International career
- Years: Team / Apps / (Points)
- 2021-present: England / 0 / (0)

= Merryn Doidge =

England international rugby union player

Merryn Elworthy (née Doidge) (born 2 December 2000, Cornwall) is an English rugby union player. She plays for Exeter Chiefs at club level and was an invitational player for the England squad at the 2021 Women's Six Nations.

== International career ==
Doidge played for England U20s and the National Academy side against the US and Canada. She was selected as an Invitational player for the 2021 Women's Six Nations Championships. She was called up to the bench for England's game versus France in April 2021.

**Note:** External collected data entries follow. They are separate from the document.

(* ===== verification/Snapshots.v ===== *)
(** * Snapshots of published evidence

    [db/entities/evidence-snapshot.entity.ts] and [evidence/evidence.service.ts] with
    [evidence-fetcher.ts], [evidence-state.ts], [evidence-poller.service.ts]: what a host
    published, filed once per publication whoever polls, and the readers of the table.

    Filing is a machine whose steps are its database round trips, so that several
    replicas can be interleaved; whether the database takes a row at all is a class;
    [external-evidence.service.ts] files by the same steps under the other publisher
    column.  The transport of a fetch is an argument. *)

From S2P Require Import Prelude JsString JsDate EvidenceDigest Json SecretEnvelope SidecarConfig ConfigCatalog EvidenceBundle.

(** ** The table *)

Record EvidenceSnapshot := {
  ev_id : jstr;
  ev_endpointId : option jstr;
  ev_externalEndpointId : option jstr;
  ev_fetchedAt : Z;
  ev_issuedAt : Z;
  ev_evidenceDigest : jstr;
  ev_evidenceDigestHex : jstr;
  ev_certFingerprint : jstr;
  ev_quoteFormat : option jstr;
  ev_containerImages : list jstr;
  ev_chainSummary : list CertificateSummary;
  ev_workloads : option (list EvidenceWorkloadSummary);
  ev_measurements : option json;
  ev_jws : jstr;
  ev_bundle : json
}.

Inductive publisher := own_endpoint (id : jstr) | external_upstream (id : jstr).

Definition own_id (p : publisher) : option jstr := match p with own_endpoint id => Some id | external_upstream _ => None end.
Definition upstream_id (p : publisher) : option jstr := match p with external_upstream id => Some id | own_endpoint _ => None end.

Definition evidenceSnapshotEndpointIsExclusive (row : EvidenceSnapshot) : bool :=
  xorb (bool_decide (ev_endpointId row = None)) (bool_decide (ev_externalEndpointId row = None)).

(** The columns of the identity index but the publisher. *)
Definition publication (row : EvidenceSnapshot) : jstr * jstr * Z :=
  (ev_evidenceDigest row, ev_certFingerprint row, ev_issuedAt row).

Definition parsed_publication (p : ParsedEvidenceBundle) : jstr * jstr * Z :=
  (dg_canonical (pb_digest p), pb_certFingerprint p, pb_issuedAt p).

(** [findOne({ where: identity })] *)
Definition of_publisher (p : publisher) (row : EvidenceSnapshot) : bool :=
  match p with
  | own_endpoint id => bool_decide (ev_endpointId row = Some id)
  | external_upstream id => bool_decide (ev_externalEndpointId row = Some id)
  end.

Definition is_publication (p : publisher) (parsed : ParsedEvidenceBundle) (row : EvidenceSnapshot) : bool :=
  of_publisher p row && bool_decide (publication row = parsed_publication parsed).

Definition find_publication (p : publisher) (parsed : ParsedEvidenceBundle) (table : list EvidenceSnapshot) : option EvidenceSnapshot :=
  find_first (is_publication p parsed) table.

(** A NULL groups nothing in a unique index. *)
Definition same_key (a b : option jstr) : bool :=
  match a, b with Some a, Some b => jeqb a b | _, _ => false end.

(** The primary key and the two identity indexes. *)
Definition clashes (a b : EvidenceSnapshot) : bool :=
  jeqb (ev_id a) (ev_id b) ||
  (same_key (ev_endpointId a) (ev_endpointId b) || same_key (ev_externalEndpointId a) (ev_externalEndpointId b)) &&
  bool_decide (publication a = publication b).

Definition touched (now : Z) (row : EvidenceSnapshot) : EvidenceSnapshot :=
  {| ev_id := ev_id row; ev_endpointId := ev_endpointId row; ev_externalEndpointId := ev_externalEndpointId row;
     ev_fetchedAt := now; ev_issuedAt := ev_issuedAt row; ev_evidenceDigest := ev_evidenceDigest row;
     ev_evidenceDigestHex := ev_evidenceDigestHex row; ev_certFingerprint := ev_certFingerprint row;
     ev_quoteFormat := ev_quoteFormat row; ev_containerImages := ev_containerImages row; ev_chainSummary := ev_chainSummary row;
     ev_workloads := ev_workloads row; ev_measurements := ev_measurements row; ev_jws := ev_jws row; ev_bundle := ev_bundle row |}.

(** [update({ id }, { fetchedAt: now })] *)
Definition touch_row (id : jstr) (now : Z) (table : list EvidenceSnapshot) : list EvidenceSnapshot :=
  map (fun row => if jeqb (ev_id row) id then touched now row else row) table.
Lemma beyond_suffix l x k : listed (l ++ x :: k) -> List.filter (beyond sort (log_cursor (so_field sort) x)) (l ++ x :: k) = k.
Proof.
  intros Hs. rewrite List.filter_app. cbn [List.filter]. rewrite beyond_precedes, precedes_irrefl.
  rewrite (filter_all _ k), (filter_nothing _ l); [done| |]; apply Forall_forall; intros y Hy; rewrite beyond_precedes.
  - apply precedes_asym. apply StronglySorted_app in Hs as [Hs _]. apply Hs; [done|constructor].
  - apply StronglySorted_app_1_r in Hs. inversion_clear Hs as [|?? _ Hx]. rewrite Forall_forall in Hx. by apply Hx.
Qed.
End Order.

(** ** Lemmas: the pages *)

(** A row as the meter stores it, its sort value within the safe range. *)
Definition storable (sort : GenerationSort) (g : Generation) : Prop :=
  Z.abs (sortValueOf (so_field sort) g) <= MAX_TIME /\ ascii_text (ge_id g) = true.

Section Pages.
Context {K : CursorCodec} {L : CursorCodecLaws K}.

Lemma sorted_rows_first sort n rows : sorted_rows sort None n rows = Ok (take n (sort_by (precedes sort) rows)).
Proof. done. Qed.

Lemma sorted_rows_next sort n rows seen x left : NoDup (map ge_id rows) -> storable sort x ->
  sort_by (precedes sort) rows = seen ++ x :: left ->
  sorted_rows sort (Some (encodeCursor (log_cursor (so_field sort) x))) n rows = Ok (take n left).
Proof.
  intros Hnd [H1 H2] Hl. unfold sorted_rows, present. rewrite encode_nonempty, decode_encode_cursor by done. cbn.
  rewrite sort_filter, Hl by done. rewrite beyond_suffix; [done|]. rewrite <- Hl. by apply sort_listed.
Qed.
Definition refusalOf (l : InviteLookup) : InviteRefusalReason :=
  match l with
  | lookup_valid _ _ => ERROR
  | lookup_invalid expired => EXPIRED
  | lookup_invalid exhausted => EXHAUSTED
  | lookup_invalid disabled => DISABLED
  | lookup_invalid not_found => NOT_FOUND
  end.

Definition admit_lookup (bucket : jstr) (now : Z) (buckets : Buckets) : Buckets * RateLimitDecision :=
  consume sweep bucket {| rq_cost := 1; rq_limitPerMinute := lookupsPerMinute |} now buckets.

(** The argument may be absent, null or a text. *)
Definition inviteGrantStatus (userId : jstr) (code : option (option jstr)) (now : Z) (db : Store) (buckets : Buckets)
    : Buckets * result api_error (option InviteGrant * option InviteRefusalReason) :=
  match redeemed_grant db userId with
  | Some rc =>
      match code with
      | Some None => (buckets, Err internal_error)            (* [normaliseInviteCode(null)] throws *)
      | Some (Some code) =>
          let other := negb (jeqb (normaliseInviteCode toUpperCase code) (ic_code (snd rc))) in
          (buckets, Ok (Some (grantOf rc), if other then Some ALREADY_REDEEMED else None))
      | None => (buckets, Ok (Some (grantOf rc), None))
      end
  | None =>
      match code with
      | None => (buckets, Ok (None, None))
      | Some None => (buckets, Err internal_error)            (* [null.trim()] *)
      | Some (Some code) =>
          if jlength (jtrim code) =? 0 then (buckets, Ok (None, None))
          else
            let '(buckets, d) := admit_lookup ("invite:user:" +++ userId) now buckets in
            if negb (rd_allowed d) then (buckets, Err INVITE_RATE_LIMITED)
            else (buckets, Ok (None, Some (refusalOf (lookup_code toUpperCase db code now))))
      end
  end.

(** [GET /v1/invites/:code]: what an anonymous caller is told; [None] is [unavailable]. *)
Definition lookup_invite (ip : option jstr) (code : jstr) (now : Z) (db : Store) (buckets : Buckets)
    : Buckets * result api_error (option (Z * jstr)) :=
  let '(buckets, d) := admit_lookup ("invite:ip:" +++ default "unknown" ip) now buckets in
  if negb (rd_allowed d) then (buckets, Err INVITE_RATE_LIMITED)
  else (buckets, Ok (match lookup_code toUpperCase db code now with lookup_valid amount campaign => Some (amount, campaign) | lookup_invalid _ => None end)).

(** ** The operator's two mutations *)

Inductive guarded := refused_guard (g : guard_answer) | refused_api (e : api_error).

Section Operators.
Context (toLowerCase : jstr -> jstr) (adminEmails : list jstr).

(** What the log may show of a target. *)
Definition loggable (code : option jstr) (target : jstr) : jstr :=
  match present (jtrim <$> code) with
  | Some _ => maskInviteCode (normaliseInviteCode toUpperCase (default (Js []) code))
  | None => target
  end.

Definition withdrawal_line (email : jstr) (code : option jstr) (r : InviteWithdrawal) : jstr :=
  "Invitation codes withdrawn by " +++ email +++ " — " +++
  describeWithdrawal {| wd_target := loggable code (wd_target r); wd_matched := wd_matched r; wd_withdrawn := wd_withdrawn r;
                        wd_alreadyWithdrawn := wd_alreadyWithdrawn r; wd_spent := wd_spent r |}.

Definition restoration_line (email : jstr) (code : option jstr) (r : InviteRestoration) : jstr :=
  "Invitation codes restored by " +++ email +++ " — " +++
  describeRestoration {| rs_target := loggable code (rs_target r); rs_matched := rs_matched r; rs_restored := rs_restored r; rs_alreadyUsable := rs_alreadyUsable r |}.

(** [session] is the user's address; the answer comes with the line the log gets. *)
Definition disableInviteCodes (session : option jstr) (request : InviteWithdrawalRequest) (now : Z) (db : Store)
    : result guarded (Store * InviteWithdrawal * jstr) :=
  match guard_admin toLowerCase adminEmails session, session with
  | let_through, Some email =>
      match withdraw toUpperCase request now db with
      | Ok (db, r) => Ok (db, r, withdrawal_line email (wr_code request) r)
      | Err e => Err (refused_api (api_of_error (fun _ => internal_error) e))
      end
  | g, _ => Err (refused_guard g)
  end.

Definition restoreInviteCodes (session : option jstr) (request : InviteWithdrawalRequest) (db : Store)
    : result guarded (Store * InviteRestoration * jstr) :=
  match guard_admin toLowerCase adminEmails session, session with
  | let_through, Some email =>
      match restore toUpperCase request db with
      | Ok (db, r) => Ok (db, r, restoration_line email (wr_code request) r)
      | Err e => Err (refused_api (api_of_error (fun _ => internal_error) e))
      end
  | g, _ => Err (refused_guard g)
  end.
End Operators.
End Invitations.

(** ** Lemmas: what a client is told *)

(** The code of an answer. *)
Definition code_of (formatted : FormattedError) (raw : thrown) : jstr :=
  match member "code" (JObject (fm_extensions (formatConsoleError formatted raw true))) with Some (JString c) => c | _ => Js [] end.

Ltac names_differ := let E := fresh in intros E; vm_compute in E; discriminate E.

Lemma hidden_member name l : name ∈ (["originalError"; "stacktrace"; "exception"] : list jstr) ->
  member name (JObject (delete_member "exception" (delete_member "stacktrace" (delete_member "originalError" l)))) = None.
Proof.
  intros [-> | [-> | ->%list_elem_of_singleton]%elem_of_cons]%elem_of_cons.
  - rewrite member_delete_ne by names_differ. rewrite member_delete_ne by names_differ. apply member_delete_eq.
  - rewrite member_delete_ne by names_differ. apply member_delete_eq.
  - apply member_delete_eq.
Qed.

Lemma shown_member name l : name ∉ (["originalError"; "stacktrace"; "exception"] : list jstr) ->
  member name (JObject (delete_member "exception" (delete_member "stacktrace" (delete_member "originalError" l)))) = member name (JObject l).
Proof.
  rewrite !not_elem_of_cons. intros (H1 & H2 & H3 & _). by rewrite !member_delete_ne.
Qed.

Lemma validation_kept errors : vf_messages (failureOf errors) <> [] ->
  validationFailureOf (exceptionOf 4 (validationException errors)) = Some (failureOf errors).
Proof.
  intros Hm. unfold validationException. destruct (failureOf errors) as [ms fs]. cbn [vf_messages vf_fields] in *.
  cbn [exceptionOf validationFailureOf]. cbn. destruct ms as [|m ms]; [done|]. cbn. f_equal. f_equal.
  f_equal. clear. induction ms as [|x ms IH]; [done|]. cbn. by rewrite IH.
Qed.

Fixpoint wrapped (n : nat) (e : thrown) : thrown := match n with O => e | S n => Wrapped (wrapped n e) end.

Lemma exceptionOf_wrapped n room e : (n <= room)%nat -> exceptionOf room (wrapped n e) = exceptionOf (room - n) e.
Proof. revert room. induction n as [|n IH]; intros [|room] H; cbn; [done|done|lia|]. rewrite IH by lia. done. Qed.

(** ** Theorems: errors *)

(** What is internal stays inside: where internals are not exposed an answer carries
    none of the members Apollo parks an exception in, whatever was thrown; every answer
    has a code; and one whose code is the internal one says the fixed sentence and
    nothing that depends on the message of what was thrown. *)
Theorem internals_stay_inside formatted raw :
  let answer := formatConsoleError formatted raw false in
  (forall name, name ∈ (["originalError"; "stacktrace"; "exception"] : list jstr) -> member name (JObject (fm_extensions answer)) = None) /\
  exists code, member "code" (JObject (fm_extensions answer)) = Some (JString code) /\
    (code = INTERNAL_ERROR_CODE -> fm_message answer = INTERNAL_ERROR_MESSAGE /\
       forall message, formatConsoleError {| fm_message := message; fm_extensions := fm_extensions formatted |} raw false = answer).
Proof.
  cbn zeta. split.
  - intros name Hn. unfold formatConsoleError. cbn [fm_extensions]. by apply hidden_member.
  - unfold formatConsoleError. cbn [fm_extensions fm_message]. set (code := match _ with Some existing => existing | None => _ end).
    exists code. split.
    + rewrite shown_member by (rewrite !not_elem_of_cons; split_and!; [names_differ..|by intros ?%elem_of_nil]).
      destruct (if jeqb code INTERNAL_ERROR_CODE && negb false then None else validationFailureOf (exceptionOf 4 raw)) as [v|].
      * destruct (vf_fields v); [|rewrite member_set_ne by names_differ]; (destruct (fst <$> exceptionOf 4 raw); [rewrite member_set_ne by names_differ|]); apply member_set_eq.
      * destruct (fst <$> exceptionOf 4 raw); [rewrite member_set_ne by names_differ|]; apply member_set_eq.
    + intros ->. rewrite jeqb_refl. done.
Qed.

(** A refused input names its fields: however often the exception was wrapped on its way,
    up to four times, and whether or not internals are exposed, the client reads every
    message the validator gave, in its order, and the map of fields the validator
    built, under a code for bad input. *)
Theorem a_refusal_names_its_fields formatted errors n expose :
  (n <= 4)%nat -> vf_messages (failureOf errors) <> [] -> member "code" (JObject (fm_extensions formatted)) = None ->
  let answer := formatConsoleError formatted (wrapped n (validationException errors)) expose in
  fm_message answer = jjoin " " (vf_messages (failureOf errors)) /\
  member "code" (JObject (fm_extensions answer)) = Some (JString "BAD_USER_INPUT") /\
  (vf_fields (failureOf errors) <> [] -> member "fields" (JObject (fm_extensions answer)) = Some (JObject (vf_fields (failureOf errors)))).
Proof.
  intros Hn Hm Hc. cbn zeta. unfold formatConsoleError. rewrite Hc, exceptionOf_wrapped by done.
  assert (He : exceptionOf (4 - n) (validationException errors) = exceptionOf 4 (validationException errors)) by (by destruct (4 - n)%nat).
  rewrite He. set (exn := exceptionOf 4 (validationException errors)). assert (Hv : validationFailureOf exn = Some (failureOf errors)) by by apply validation_kept.
  assert (Hs : fst <$> exn = Some 400) by done. rewrite Hs. change (CONSOLE_ERROR_CODES 400) with (Some "BAD_USER_INPUT"%js). cbv beta iota.
  change (jeqb "BAD_USER_INPUT" INTERNAL_ERROR_CODE) with false. cbn [andb]. rewrite Hv. cbn [fm_message fm_extensions].
  set (base := set_member "status" _ _). assert (Hb : member "code" (JObject base) = Some (JString "BAD_USER_INPUT")).
  { unfold base. rewrite member_set_ne by names_differ. apply member_set_eq. }
  split; [done|]. split.
  - assert (Hf : member "code" (JObject (match vf_fields (failureOf errors) with [] => base | fields => set_member "fields" (JObject fields) base end)) = Some (JString "BAD_USER_INPUT")).
    { destruct (vf_fields (failureOf errors)); [done|]. rewrite member_set_ne by names_differ. done. }
    destruct expose; [done|]. rewrite shown_member; [done|]. rewrite !not_elem_of_cons. split_and!; [names_differ..|by intros ?%elem_of_nil].
  - intros Hne. destruct (vf_fields (failureOf errors)) as [|f fs]; [done|]. destruct expose; [apply member_set_eq|].
    rewrite shown_member; [apply member_set_eq|]. rewrite !not_elem_of_cons. split_and!; [names_differ..|by intros ?%elem_of_nil].
Qed.

(** ** Lemmas: whose keys *)

Section Tenants.
Context (other_number : jstr -> option Q) (t : Tenancy).







Section KeyCalls.
Context (catalog : CatalogService) (sha256_hex : jstr -> jstr) (sha256 : jstr -> list N).

End KeyCalls.

Section Money.
Context (config : BillingConfig) (provider : PaymentProvider) (provider_thrown : jstr -> api_error) (set_query : jstr -> jstr -> jstr -> jstr).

In 2022, Merryn represented Team England Rugby 7's at the Commonwealth Games in Birmingham.

== Club career ==
She played for Bristol Bears in 2019 before joining the Exeter Chiefs in 2020.

Doidge has helped Exeter Chiefs to be the Allianz Cup Winners in 2022 & 2023.

For the 2023-2024 season, Merryn is Vice Captain for the Women's Chiefs side alongside fellow University of Exeter colleague, captain Poppy Leitch. During her away game to Harlequins, Merryn scored a hat trick, leading to her 100th point scored for the side.

== Early life and education ==
Born in Cornwall, Doidge started playing rugby at Liskeard-Looe alongside her brother. She moved to Newquay Queen Bees U15s at the age of 12.

She attended Exeter College where she captained the college's side in her second year. She was selected for Cornwall and England U18s the same year.

She studied Exercise and Sport Sciences at the University of Exeter where she gained a First-Class Honours. Merryn is now the Sports Scholarships and Recruitment Officer for University of Exeter Sport.